BEGIN Data shown
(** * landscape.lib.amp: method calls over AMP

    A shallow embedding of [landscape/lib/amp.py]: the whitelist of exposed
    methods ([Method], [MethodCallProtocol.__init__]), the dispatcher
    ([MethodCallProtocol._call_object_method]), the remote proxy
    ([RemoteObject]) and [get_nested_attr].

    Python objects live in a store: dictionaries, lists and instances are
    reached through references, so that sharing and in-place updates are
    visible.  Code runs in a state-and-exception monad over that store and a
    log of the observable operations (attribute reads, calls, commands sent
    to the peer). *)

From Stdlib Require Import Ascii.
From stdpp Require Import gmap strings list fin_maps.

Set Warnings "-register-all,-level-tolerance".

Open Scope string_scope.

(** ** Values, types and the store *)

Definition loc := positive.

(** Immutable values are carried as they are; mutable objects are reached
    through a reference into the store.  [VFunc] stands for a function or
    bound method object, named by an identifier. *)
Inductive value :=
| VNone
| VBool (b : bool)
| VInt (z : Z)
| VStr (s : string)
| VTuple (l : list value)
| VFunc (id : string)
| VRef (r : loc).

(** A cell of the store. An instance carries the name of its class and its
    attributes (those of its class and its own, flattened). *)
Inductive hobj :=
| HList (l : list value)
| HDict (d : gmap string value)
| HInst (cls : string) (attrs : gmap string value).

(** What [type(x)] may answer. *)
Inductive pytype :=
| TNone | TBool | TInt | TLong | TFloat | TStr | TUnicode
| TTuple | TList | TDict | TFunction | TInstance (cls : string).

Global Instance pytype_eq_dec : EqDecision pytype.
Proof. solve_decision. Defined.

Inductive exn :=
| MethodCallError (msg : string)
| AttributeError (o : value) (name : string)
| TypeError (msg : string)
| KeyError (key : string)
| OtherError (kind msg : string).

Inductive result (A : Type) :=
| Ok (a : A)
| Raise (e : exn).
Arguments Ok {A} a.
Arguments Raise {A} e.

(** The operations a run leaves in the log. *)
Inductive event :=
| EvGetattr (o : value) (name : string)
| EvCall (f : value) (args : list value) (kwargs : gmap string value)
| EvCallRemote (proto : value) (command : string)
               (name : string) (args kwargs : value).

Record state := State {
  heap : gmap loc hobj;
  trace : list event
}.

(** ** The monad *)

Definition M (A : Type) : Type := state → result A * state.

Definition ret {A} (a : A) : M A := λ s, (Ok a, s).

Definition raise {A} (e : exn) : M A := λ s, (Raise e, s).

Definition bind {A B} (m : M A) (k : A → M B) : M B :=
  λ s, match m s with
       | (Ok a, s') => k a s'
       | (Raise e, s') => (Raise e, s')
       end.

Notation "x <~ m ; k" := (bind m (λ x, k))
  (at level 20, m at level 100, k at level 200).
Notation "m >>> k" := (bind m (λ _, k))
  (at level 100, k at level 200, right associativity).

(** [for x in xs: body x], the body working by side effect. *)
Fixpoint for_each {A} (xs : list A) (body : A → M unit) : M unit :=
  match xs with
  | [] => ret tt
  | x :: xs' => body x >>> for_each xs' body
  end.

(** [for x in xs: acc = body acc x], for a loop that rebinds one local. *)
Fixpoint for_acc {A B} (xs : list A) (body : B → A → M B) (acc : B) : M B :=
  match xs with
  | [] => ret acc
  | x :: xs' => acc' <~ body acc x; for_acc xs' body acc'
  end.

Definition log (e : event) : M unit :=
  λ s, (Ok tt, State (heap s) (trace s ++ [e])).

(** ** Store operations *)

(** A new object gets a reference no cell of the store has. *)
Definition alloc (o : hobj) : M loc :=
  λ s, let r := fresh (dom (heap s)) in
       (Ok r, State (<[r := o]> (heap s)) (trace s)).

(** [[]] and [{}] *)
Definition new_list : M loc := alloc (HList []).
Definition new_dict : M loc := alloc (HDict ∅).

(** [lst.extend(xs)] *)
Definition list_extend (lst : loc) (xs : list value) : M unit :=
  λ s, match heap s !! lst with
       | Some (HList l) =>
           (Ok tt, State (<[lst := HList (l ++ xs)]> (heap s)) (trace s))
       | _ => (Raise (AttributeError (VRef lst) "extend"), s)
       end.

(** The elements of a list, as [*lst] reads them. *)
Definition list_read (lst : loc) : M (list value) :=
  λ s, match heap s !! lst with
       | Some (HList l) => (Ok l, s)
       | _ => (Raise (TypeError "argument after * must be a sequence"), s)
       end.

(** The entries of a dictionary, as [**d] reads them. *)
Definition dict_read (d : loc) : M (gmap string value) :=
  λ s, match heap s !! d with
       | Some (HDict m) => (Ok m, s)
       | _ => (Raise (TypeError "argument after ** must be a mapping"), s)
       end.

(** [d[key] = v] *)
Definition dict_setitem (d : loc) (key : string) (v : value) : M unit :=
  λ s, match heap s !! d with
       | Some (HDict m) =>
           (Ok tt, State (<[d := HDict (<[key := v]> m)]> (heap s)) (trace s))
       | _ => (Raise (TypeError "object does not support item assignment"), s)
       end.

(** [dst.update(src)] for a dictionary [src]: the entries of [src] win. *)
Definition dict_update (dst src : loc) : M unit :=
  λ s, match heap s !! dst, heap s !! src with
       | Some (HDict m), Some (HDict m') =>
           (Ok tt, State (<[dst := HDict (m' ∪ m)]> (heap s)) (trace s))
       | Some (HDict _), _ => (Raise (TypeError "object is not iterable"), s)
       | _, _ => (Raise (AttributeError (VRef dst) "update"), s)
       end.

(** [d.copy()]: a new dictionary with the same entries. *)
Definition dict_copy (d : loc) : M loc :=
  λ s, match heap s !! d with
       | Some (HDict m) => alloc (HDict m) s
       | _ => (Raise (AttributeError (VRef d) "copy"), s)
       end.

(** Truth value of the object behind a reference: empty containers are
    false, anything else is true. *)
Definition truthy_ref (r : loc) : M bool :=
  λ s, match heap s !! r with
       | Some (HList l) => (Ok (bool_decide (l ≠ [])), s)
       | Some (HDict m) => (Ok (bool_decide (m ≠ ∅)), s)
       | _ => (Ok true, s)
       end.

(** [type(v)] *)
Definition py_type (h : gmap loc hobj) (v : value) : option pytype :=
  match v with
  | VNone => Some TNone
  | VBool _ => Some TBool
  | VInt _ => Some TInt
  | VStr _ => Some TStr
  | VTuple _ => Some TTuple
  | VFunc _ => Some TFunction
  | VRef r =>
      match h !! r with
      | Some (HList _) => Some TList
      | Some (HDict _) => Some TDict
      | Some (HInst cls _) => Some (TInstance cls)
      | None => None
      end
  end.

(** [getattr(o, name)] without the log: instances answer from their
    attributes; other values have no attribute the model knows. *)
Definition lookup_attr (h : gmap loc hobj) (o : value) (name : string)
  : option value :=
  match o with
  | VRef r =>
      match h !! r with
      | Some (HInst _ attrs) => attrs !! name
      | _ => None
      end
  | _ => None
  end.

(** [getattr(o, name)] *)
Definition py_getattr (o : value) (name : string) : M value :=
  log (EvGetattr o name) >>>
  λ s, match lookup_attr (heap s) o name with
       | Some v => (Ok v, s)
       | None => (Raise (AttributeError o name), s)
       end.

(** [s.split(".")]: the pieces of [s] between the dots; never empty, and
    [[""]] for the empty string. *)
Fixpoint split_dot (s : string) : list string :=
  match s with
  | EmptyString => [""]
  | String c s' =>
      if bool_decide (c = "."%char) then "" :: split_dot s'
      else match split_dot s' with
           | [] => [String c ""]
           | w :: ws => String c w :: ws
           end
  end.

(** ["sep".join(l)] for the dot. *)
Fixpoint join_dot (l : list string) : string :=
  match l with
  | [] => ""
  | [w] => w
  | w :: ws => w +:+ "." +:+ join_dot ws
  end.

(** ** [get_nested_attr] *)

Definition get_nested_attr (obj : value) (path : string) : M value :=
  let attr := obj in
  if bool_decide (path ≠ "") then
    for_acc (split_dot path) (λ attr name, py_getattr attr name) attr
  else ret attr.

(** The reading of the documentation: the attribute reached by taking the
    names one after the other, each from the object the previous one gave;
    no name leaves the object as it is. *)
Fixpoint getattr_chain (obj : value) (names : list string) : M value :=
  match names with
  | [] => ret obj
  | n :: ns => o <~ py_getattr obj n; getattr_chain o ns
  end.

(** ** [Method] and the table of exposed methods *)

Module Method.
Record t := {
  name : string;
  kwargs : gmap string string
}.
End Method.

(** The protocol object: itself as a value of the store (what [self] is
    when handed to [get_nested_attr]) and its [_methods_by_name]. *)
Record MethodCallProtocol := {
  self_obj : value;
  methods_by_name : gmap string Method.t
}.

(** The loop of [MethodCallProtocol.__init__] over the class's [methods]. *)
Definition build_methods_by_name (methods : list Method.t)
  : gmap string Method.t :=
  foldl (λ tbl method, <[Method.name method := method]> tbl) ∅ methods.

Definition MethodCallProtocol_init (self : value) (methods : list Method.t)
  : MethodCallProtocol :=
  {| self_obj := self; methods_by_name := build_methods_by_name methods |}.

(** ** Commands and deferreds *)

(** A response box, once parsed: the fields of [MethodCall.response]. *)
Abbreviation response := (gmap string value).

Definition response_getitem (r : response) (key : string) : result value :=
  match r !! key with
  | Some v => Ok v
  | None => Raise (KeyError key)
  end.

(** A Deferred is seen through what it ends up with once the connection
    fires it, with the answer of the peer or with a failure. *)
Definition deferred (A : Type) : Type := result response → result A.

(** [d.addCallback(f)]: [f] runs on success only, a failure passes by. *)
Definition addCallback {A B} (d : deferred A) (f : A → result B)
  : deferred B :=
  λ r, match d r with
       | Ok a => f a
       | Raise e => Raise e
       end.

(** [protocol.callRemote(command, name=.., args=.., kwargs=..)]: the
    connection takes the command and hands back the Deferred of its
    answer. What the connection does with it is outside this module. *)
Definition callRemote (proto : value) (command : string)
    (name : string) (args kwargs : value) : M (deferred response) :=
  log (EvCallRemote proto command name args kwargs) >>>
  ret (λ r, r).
END Data shown
Problem to solve: Beginning with the line above that contains "VInt (z : Z)", copy each line exactly up to and including the line that contains "(** [for x in xs: body", and go no further.

Output for this exercise:
| VInt (z : Z)
| VStr (s : string)
| VTuple (l : list value)
| VFunc (id : string)
| VRef (r : loc).

(** A cell of the store. An instance carries the name of its class and its
    attributes (those of its class and its own, flattened). *)
Inductive hobj :=
| HList (l : list value)
| HDict (d : gmap string value)
| HInst (cls : string) (attrs : gmap string value).

(** What [type(x)] may answer. *)
Inductive pytype :=
| TNone | TBool | TInt | TLong | TFloat | TStr | TUnicode
| TTuple | TList | TDict | TFunction | TInstance (cls : string).

Global Instance pytype_eq_dec : EqDecision pytype.
Proof. solve_decision. Defined.

Inductive exn :=
| MethodCallError (msg : string)
| AttributeError (o : value) (name : string)
| TypeError (msg : string)
| KeyError (key : string)
| OtherError (kind msg : string).

Inductive result (A : Type) :=
| Ok (a : A)
| Raise (e : exn).
Arguments Ok {A} a.
Arguments Raise {A} e.

(** The operations a run leaves in the log. *)
Inductive event :=
| EvGetattr (o : value) (name : string)
| EvCall (f : value) (args : list value) (kwargs : gmap string value)
| EvCallRemote (proto : value) (command : string)
               (name : string) (args kwargs : value).

Record state := State {
  heap : gmap loc hobj;
  trace : list event
}.

(** ** The monad *)

Definition M (A : Type) : Type := state → result A * state.

Definition ret {A} (a : A) : M A := λ s, (Ok a, s).

Definition raise {A} (e : exn) : M A := λ s, (Raise e, s).

Definition bind {A B} (m : M A) (k : A → M B) : M B :=
  λ s, match m s with
       | (Ok a, s') => k a s'
       | (Raise e, s') => (Raise e, s')
       end.

Notation "x <~ m ; k" := (bind m (λ x, k))
  (at level 20, m at level 100, k at level 200).
Notation "m >>> k" := (bind m (λ _, k))
  (at level 100, k at level 200, right associativity).

(** [for x in xs: body x], the body working by side effect. *)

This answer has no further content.